Every line in the data below that has the word "XmlDom" should be returned.

▽

(* ===== verification/External.v ===== *)
(** * Interfaces to the code the repository does not contain

    The program is written against two git submodules, [external/tinyxml2]
    and [external/smallUtils], and against protobuf code generated at build
    time.  None of it is in the repository, so each appears here as a type
    class: the operations the program calls, with the few laws of their
    documentation that the theorems use.  Each class has a concrete instance,
    which shows that its laws can hold and lets the model be run. *)

From Stdlib Require Import Ascii String.
From S2P Require Import Prelude CxxStd.
Local Open Scope string_scope.
Local Open Scope Z_scope.

(** ** tinyxml2 and its smallUtils helper *)

Class XmlDom (D E : Type) := {
  doc_FirstChildElement : D -> string -> option E;
  FirstChildElement : E -> string -> option E;
  NextSiblingElement : E -> string -> option E;
  GetText : E -> option string;
  getAttributeString : E -> string -> string -> bool -> string;
  getAttributeBool : E -> string -> bool -> bool;
  (** Documents are finite: walking right along a sibling chain ends. *)
  sib_rank : E -> nat;
  sib_rank_next e n e' : NextSiblingElement e n = Some e' -> (sib_rank e' < sib_rank e)%nat;
}.

Section xml_loop.
Context `{XmlDom D E}.

(** The elements visited by
    [for (auto e = r->FirstChildElement(n); e; e = e->NextSiblingElement(n))],
    with the rank of the first one as the bound on the number of steps. *)
Fixpoint chain (fuel : nat) (n : string) (o : option E) : list E :=
  match fuel, o with
  | S fuel', Some e => e :: chain fuel' n (NextSiblingElement e n)
  | _, _ => []
  end.

Definition elements_from (n : string) (o : option E) : list E :=
  match o with Some e => chain (S (sib_rank e)) n o | None => [] end.

Definition children (r : E) (n : string) : list E :=
  elements_from n (FirstChildElement r n).

Lemma chain_fuel n o k1 k2 :
  (forall e, o = Some e -> (sib_rank e < k1)%nat /\ (sib_rank e < k2)%nat) ->
  chain k1 n o = chain k2 n o.
Proof.
  revert o k2; induction k1 as [|k1 IH]; intros o k2 Hk; destruct o as [e|].
  - specialize (Hk e eq_refl). lia.
  - now destruct k2.
  - destruct (Hk e eq_refl) as [H1 H2]. destruct k2 as [|k2]; [lia|]. simpl. f_equal.
    apply IH. intros e' He'. pose proof (sib_rank_next _ _ _ He'). lia.
  - now destruct k2.
Qed.

(** The bound is enough: the loop visits the first element and then goes
    on from its next sibling until there is none. *)
Lemma elements_from_unfold n e :
  elements_from n (Some e) = e :: elements_from n (NextSiblingElement e n).
Proof.
  unfold elements_from at 1. simpl chain. f_equal.
  destruct (NextSiblingElement e n) as [e'|] eqn:He; simpl.
  - apply (chain_fuel n (Some e') (sib_rank e) (S (sib_rank e'))).
    intros ? [= <-]. pose proof (sib_rank_next _ _ _ He). lia.
  - now destruct (sib_rank e).
Qed.
End xml_loop.

(** ** smallUtils: strings *)

Class StringUtils := {
  (** [su::String_replace(s, from, to, flag)] *)
  String_replace : string -> string -> string -> bool -> string;
  String_tolower : string -> string;
  String_rawFilename : string -> string;
  String_filenamePath : string -> string;
  (** [su::fs::addSeparator(path)] *)
  addSeparator : string -> string;
}.

(** [from] occurs in [s]. *)
Definition occurs (from s : string) : Prop := String.index 0 from s <> None.

(** Replacing a text that does not occur changes nothing. *)
Class StringUtilsLaws `{StringUtils} := {
  replace_absent s from to flag :
    ~ occurs from s -> String_replace s from to flag = s;
}.

(** ** smallUtils: files *)

(** [su::fs::load], [su::fs::save] and [su::fs::deleteFile] over the state of
    the disk: result codes, equal to [fs_OK] on success, and the bytes read. *)
Class FileSystem (F : Type) := {
  fs_OK : Z;
  fs_load : F -> string -> Z * string;
  fs_save : F -> string -> string -> Z * F;
  fs_deleteFile : F -> string -> F;
  save_load f path data :
    (fs_save f path data).1 = fs_OK -> fs_load (fs_save f path data).2 path = (fs_OK, data);
}.

(** ** smallUtils: the packet node under a TCP connection *)

(** [su::Net::PacketNode]: a queue of received packets and an outgoing
    stream.  [send] returns the number the library returns. *)
Class PacketNode (N : Type) := {
  countRecvPackets : N -> nat;
  extractRecvPacket : N -> string * N;
  clearRecvPackets : N -> N;
  PacketNode_send : N -> string -> Z * N;
  extract_count n : (0 < countRecvPackets n)%nat ->
    countRecvPackets (extractRecvPacket n).2 = (countRecvPackets n - 1)%nat;
  clear_count n : countRecvPackets (clearRecvPackets n) = O;
  (** Sending leaves the receive queue alone. *)
  send_count n p : countRecvPackets (PacketNode_send n p).2 = countRecvPackets n;
}.

(** ** smallUtils: the datagram node

    [su::Net::UdpNode]: received datagrams with the address they came from. *)
Class UdpNode (Q : Type) := {
  countOfPackets : Q -> nat;
  extractPacket : Q -> (list Z * Z) * Q;
  clearPackets : Q -> Q;
  udp_extract_count q : (0 < countOfPackets q)%nat ->
    countOfPackets (extractPacket q).2 = (countOfPackets q - 1)%nat;
  udp_clear_count q : countOfPackets (clearPackets q) = O;
}.

(** ** smallUtils: process exit codes

    The enumerators of [su::Process::ExitCodeResult] that the program names.
    The repository's own copy of the class, [daemon/Process.h], gives them
    the values of the instance in [Process.v]. *)
Class ExitCodes := {
  NoInit : Z;
  NotStarted : Z;
  Exited : Z;
  exit_codes_distinct : NoInit <> NotStarted /\ NoInit <> Exited /\ NotStarted <> Exited;
}.

(** ** smallUtils: child processes

    [su::Process::AppObject], seen through an observation [W] of the operating
    system: whether the process runs, and the result code with the exit code
    that was written, if one was. *)
Class ProcessOps (W P : Type) := {
  proc_isRunning : W -> P -> bool;
  proc_getExitCode : W -> P -> Z * option Z;
}.

(** ** Concrete instances *)

(** A document as a tree whose nodes carry their right siblings. *)
Inductive toy_elt :=
  ToyElt (tag : string) (attrs : list (string * string)) (text : option string)
         (kids right : list toy_elt).

Module Toy.
Definition tag (e : toy_elt) := match e with ToyElt t _ _ _ _ => t end.
Definition attrs (e : toy_elt) := match e with ToyElt _ a _ _ _ => a end.
Definition text (e : toy_elt) := match e with ToyElt _ _ t _ _ => t end.
Definition kids (e : toy_elt) := match e with ToyElt _ _ _ k _ => k end.
Definition right_of (e : toy_elt) := match e with ToyElt _ _ _ _ r => r end.

(** The first element called [n], with what follows it as its siblings. *)
Fixpoint first_named (n : string) (l : list toy_elt) : option toy_elt :=
  match l with
  | [] => None
  | ToyElt t a x k _ :: l' =>
      if decide (t = n) then Some (ToyElt t a x k l') else first_named n l'
  end.

Definition attr (e : toy_elt) (n : string) : option string :=
  snd <$> List.find (fun p => bool_decide (p.1 = n)) (attrs e).

Lemma first_named_rank n l e :
  first_named n l = Some e -> (length (right_of e) < length l)%nat.
Proof.
  induction l as [|[t a x k r] l IH]; simpl; [done|].
  case_decide; [intros [= <-]; simpl; lia|]. intros Hn%IH. lia.
Qed.
End Toy.

#[export] Program Instance toy_xml : XmlDom (list toy_elt) toy_elt := {|
  doc_FirstChildElement d n := Toy.first_named n d;
  FirstChildElement e n := Toy.first_named n (Toy.kids e);
  NextSiblingElement e n := Toy.first_named n (Toy.right_of e);
  GetText := Toy.text;
  getAttributeString e n d _ := default d (Toy.attr e n);
  getAttributeBool e n d :=
    match Toy.attr e n with Some v => bool_decide (v = "true") | None => d end;
  sib_rank e := length (Toy.right_of e);
|}.
Next Obligation. intros ? ? ? Hn. now apply Toy.first_named_rank in Hn. Qed.

(** Left-to-right replacement of all occurrences of a non-empty text. *)
Fixpoint toy_replace (fuel : nat) (s from to : string) : string :=
  match fuel with
  | O => s
  | S fuel' =>
      match String.index 0 from s with
      | Some k =>
          String.substring 0 k s ++ to ++
          toy_replace fuel'
            (String.substring (k + String.length from) (String.length s) s) from to
      | None => s
      end
  end.

Definition toy_filename (s : string) : string :=
  match rfind_char "\" s with
  | Some p => String.substring (Z.to_nat p + 1) (String.length s) s
  | None => s
  end.

#[export] Instance toy_strings : StringUtils := {|
  String_replace s from to _ :=
    if empty from then s else toy_replace (String.length s) s from to;
  String_tolower := to_lower;
  String_rawFilename s :=
    match rfind_char "." s with
    | Some p => String.substring 0 (Z.to_nat p) s
    | None => s
    end;
  String_filenamePath s :=
    match rfind_char "\" s with
    | Some p => String.substring 0 (Z.to_nat p) s
    | None => ""
    end;
  addSeparator s := s ++ "\";
|}.

#[export] Instance toy_strings_laws : StringUtilsLaws.
Proof.
  split. intros s from to flag H. simpl.
  destruct (empty from); [done|]. destruct (String.length s); [done|]. simpl.
  unfold occurs in H. destruct (String.index 0 from s); [|done].
  exfalso. now apply H.
Qed.

(** A connection as a first-in first-out queue and the list of packets sent. *)
Record toy_node := { tn_recv : list string; tn_sent : list string }.

#[export] Program Instance toy_packet_node : PacketNode toy_node := {|
  countRecvPackets n := length (tn_recv n);
  extractRecvPacket n :=
    (default "" (head (tn_recv n)), {| tn_recv := tail (tn_recv n); tn_sent := tn_sent n |});
  clearRecvPackets n := {| tn_recv := []; tn_sent := tn_sent n |};
  PacketNode_send n p := (str_len p, {| tn_recv := tn_recv n; tn_sent := (tn_sent n ++ [p])%list |});
|}.
Next Obligation. intros [[|x l] s]; simpl; lia. Qed.
Next Obligation. done. Qed.
Next Obligation. done. Qed.

#[export] Program Instance toy_udp_node : UdpNode (list (list Z * Z)) := {|
  countOfPackets := length;
  extractPacket q := (default ([], 0) (head q), tail q);
  clearPackets q := [];
|}.
Next Obligation. intros [|x l]; simpl; lia. Qed.
Next Obligation. done. Qed.

(** A disk as a map from paths to contents; the path "" cannot be written. *)
Definition toy_load (f : gmap string string) (p : string) : Z * string :=
  match f !! p with Some d => (0, d) | None => (2, "") end.
Definition toy_save (f : gmap string string) (p d : string) : Z * gmap string string :=
  if empty p then (1, f) else (0, <[p := d]> f).

Lemma toy_save_load f p d : (toy_save f p d).1 = 0 -> toy_load (toy_save f p d).2 p = (0, d).
Proof.
  unfold toy_save, toy_load. destruct (empty p); simpl; [intros; lia|]. intros _.
  by rewrite lookup_insert_eq.
Qed.

#[export] Instance toy_fs : FileSystem (gmap string string) := {|
  fs_OK := 0;
  fs_load := toy_load;
  fs_save := toy_save;
  fs_deleteFile f p := delete p f;
  save_load := toy_save_load;
|}.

△

EXERCISE RESPONSE =
Class XmlDom (D E : Type) := {
Context `{XmlDom D E}.
#[export] Program Instance toy_xml : XmlDom (list toy_elt) toy_elt := {|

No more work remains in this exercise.